### YOUR GOAL
Go through the listing below from its first line and repeat each line exactly, ending at the line containing "- pose proof (HP" and including it.

### ENTRIES SUPPLIED
..............................

Lemma fits_kept : kept trigger_fits.
Proof.
  intros s t m [E|[E|E]] Hf; rewrite E; unfold status_change; destruct s; case_decide; try done; cbn in *;
    rewrite ?app_nil_r; try done. by rewrite last_snoc.
Qed.

Lemma left_start_kept : kept (fun s _ => s <> Status.startup).
Proof. intros s t m [E|[E|E]]; rewrite E; by destruct s. Qed.

Lemma not_reconnecting_kept : kept (fun s _ => s <> Status.reconnecting).
Proof. intros s t m [E|[E|E]]; rewrite E; by destruct s. Qed.

Lemma ended_kept : kept (fun s _ => ended s).
Proof. unfold ended, status_change. intros s t m [E|[E|E]]; rewrite E; intros [-> | ->]; cbn; auto. Qed.

Lemma shut_kept : kept (fun s _ => Status.open s = false).
Proof. intros s t m [E|[E|E]]; rewrite E; by destruct s. Qed.

Section Keeping.
Context (P Q : connection_status -> list trigger_action -> Prop) (HP : kept P) (HQ : kept Q).
Definition apart c : Prop := P (rx_status c) (rxTrigger c) /\ Q (tx_status c) (txTrigger c).

Lemma apply_moves_keeps ms : forall c, Forall by_a_loop ms -> apart c -> apart (apply_moves c ms).
Proof.
  induction ms as [|m ms IH]; intros c Hms [Hp Hq]; [done|]. apply Forall_cons in Hms as [Hm Hms].
  cbn. apply IH; [done|]. destruct m as [s|s]; cbn; unfold setRxStatus, setTxStatus.
  - pose proof (HP _ _ (rx_to s) Hm Hp) as H'. cbn in H'. by destruct (status_change (rx_status c) s).
  - pose proof (HQ _ _ (tx_to s) Hm Hq) as H'. cbn in H'. by destruct (status_change (tx_status c) s).
Qed.
End Keeping.

(** the turns of a wait are of the loops *)
Definition looping (turns : list turn) : Prop := Forall (fun t => Forall by_a_loop (moves t)) turns.

Section Awaiting.
Context `{TriggerLaws}.
Context (status : CommsInterface -> connection_status) (trig : CommsInterface -> list trigger_action)
  (close : CommsInterface -> CommsInterface).
Context (Hclose : forall I : CommsInterface -> Prop,
  (forall c q, I c -> I (c <| txQueue := q |>)) -> forall c, I c -> I (close c)).

(** What threads keep is kept by a wait, unless the program is shut down. *)
Lemma await_keeps (I : CommsInterface -> Prop) turns :
  (forall c ms, Forall by_a_loop ms -> I c -> I (apply_moves c ms)) -> (forall c q, I c -> I (c <| txQueue := q |>)) ->
  looping turns -> forall cnt c e c',
  I c -> await status trig close cnt turns c = Some (e, c') -> e <> shut_down -> I c'.
Proof.
  intros Hm Hq Ht. induction Ht as [|t turns Hts _ IH]; intros cnt c e c' Hi; cbn [await].
  - destruct (Status.open (status c)); [done|]. by intros [= <- <-].
  - destruct (Status.open (status c)); [|by intros [= <- <-]].
    pose proof (Hm c (moves t) Hts Hi) as Hi1. destruct (_ && _); [by apply IH|].
    assert (I (if Z.land (cnt + 1) 3 =? 0 then close (apply_moves c (moves t)) else apply_moves c (moves t))) as Hi2
      by (destruct (_ =? 0); [by apply Hclose|done]).
    destruct (cnt + 1 =? 14); [by intros [= <- <-]|]. destruct (tripped t); [by intros [= <- <-]|]. by apply IH.
Qed.

(** A wait for a thread that has left its start comes back in time: while the
    thread is connected, no wait for its trigger is cut short. *)
Lemma await_ends (J : CommsInterface -> Prop) turns :
  (forall c ms, Forall by_a_loop ms -> J c -> J (apply_moves c ms)) -> (forall c q, J c -> J (c <| txQueue := q |>)) ->
  (forall c, J c -> trigger_fits (status c) (trig c) /\ status c <> Status.startup) ->
  looping turns -> forall cnt c,
  J c -> 0 <= cnt < 14 -> 14 - cnt <= Z.of_nat (length turns) ->
  exists e c', await status trig close cnt turns c = Some (e, c') /\
    (e = closed -> Status.open (status c') = false) /\
    (e = shut_down -> rx_status c' = Status.terminated /\ tx_status c' = Status.terminated).
Proof.
  intros Hm Hq HJ Ht. induction Ht as [|t turns Hts _ IH]; intros cnt c Hj Hcnt Hl; cbn [length] in Hl; [lia|].
  cbn [await]. destruct (Status.open (status c)) eqn:Eo; [|by eexists closed, c].
  pose proof (Hm c (moves t) Hts Hj) as Hj1. set (c1 := apply_moves c (moves t)) in *.
  destruct (cut_short t && may_wake (trig c1)) eqn:Ew.
  - apply andb_true_iff in Ew as [_ Ew]. destruct (HJ c1 Hj1) as [Hf Hs].
    assert (Status.open (status c1) = false) as Hc.
    { destruct (status c1) eqn:E; try done. cbn in Hf. by rewrite (armed_sleeps _ Hf) in Ew. }
    eexists closed, c1. destruct turns; cbn [await]; rewrite Hc; done.
  - assert (J (if Z.land (cnt + 1) 3 =? 0 then close c1 else c1)) as Hj2
      by (destruct (_ =? 0); [by apply Hclose|done]).
    destruct (Z.eqb_spec (cnt + 1) 14); [by eexists given_up, _|].
    destruct (tripped t); [by eexists shut_down, _|]. apply IH; [done|lia|lia].
Qed.
End Awaiting.

Lemma control_keeps what (I : CommsInterface -> Prop) :
  (forall c q, I c -> I (c <| txQueue := q |>)) -> forall c, I c -> I (control what c).
Proof. intros Hq c Hc. by apply Hq. Qed.

(** a connection whose threads have left their start *)
Definition started c : Prop :=
  (trigger_fits (rx_status c) (rxTrigger c) /\ rx_status c <> Status.startup) /\
  (trigger_fits (tx_status c) (txTrigger c) /\ tx_status c <> Status.startup).

Lemma started_moves c ms : Forall by_a_loop ms -> started c -> started (apply_moves c ms).
Proof.
  apply (apply_moves_keeps (fun s t => trigger_fits s t /\ s <> Status.startup)
    (fun s t => trigger_fits s t /\ s <> Status.startup));
  intros s t m Hm [Hf Hs]; split; [by apply fits_kept|by apply left_start_kept|by apply fits_kept|by apply left_start_kept].
Qed.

..............................

### OUTPUT FOR THIS TASK
Lemma fits_kept : kept trigger_fits.
Proof.
  intros s t m [E|[E|E]] Hf; rewrite E; unfold status_change; destruct s; case_decide; try done; cbn in *;
    rewrite ?app_nil_r; try done. by rewrite last_snoc.
Qed.

Lemma left_start_kept : kept (fun s _ => s <> Status.startup).
Proof. intros s t m [E|[E|E]]; rewrite E; by destruct s. Qed.

Lemma not_reconnecting_kept : kept (fun s _ => s <> Status.reconnecting).
Proof. intros s t m [E|[E|E]]; rewrite E; by destruct s. Qed.

Lemma ended_kept : kept (fun s _ => ended s).
Proof. unfold ended, status_change. intros s t m [E|[E|E]]; rewrite E; intros [-> | ->]; cbn; auto. Qed.

Lemma shut_kept : kept (fun s _ => Status.open s = false).
Proof. intros s t m [E|[E|E]]; rewrite E; by destruct s. Qed.

Section Keeping.
Context (P Q : connection_status -> list trigger_action -> Prop) (HP : kept P) (HQ : kept Q).
Definition apart c : Prop := P (rx_status c) (rxTrigger c) /\ Q (tx_status c) (txTrigger c).

Lemma apply_moves_keeps ms : forall c, Forall by_a_loop ms -> apart c -> apart (apply_moves c ms).
Proof.
  induction ms as [|m ms IH]; intros c Hms [Hp Hq]; [done|]. apply Forall_cons in Hms as [Hm Hms].
  cbn. apply IH; [done|]. destruct m as [s|s]; cbn; unfold setRxStatus, setTxStatus.
  - pose proof (HP _ _ (rx_to s) Hm Hp) as H'. cbn in H'. by destruct (status_change (rx_status c) s).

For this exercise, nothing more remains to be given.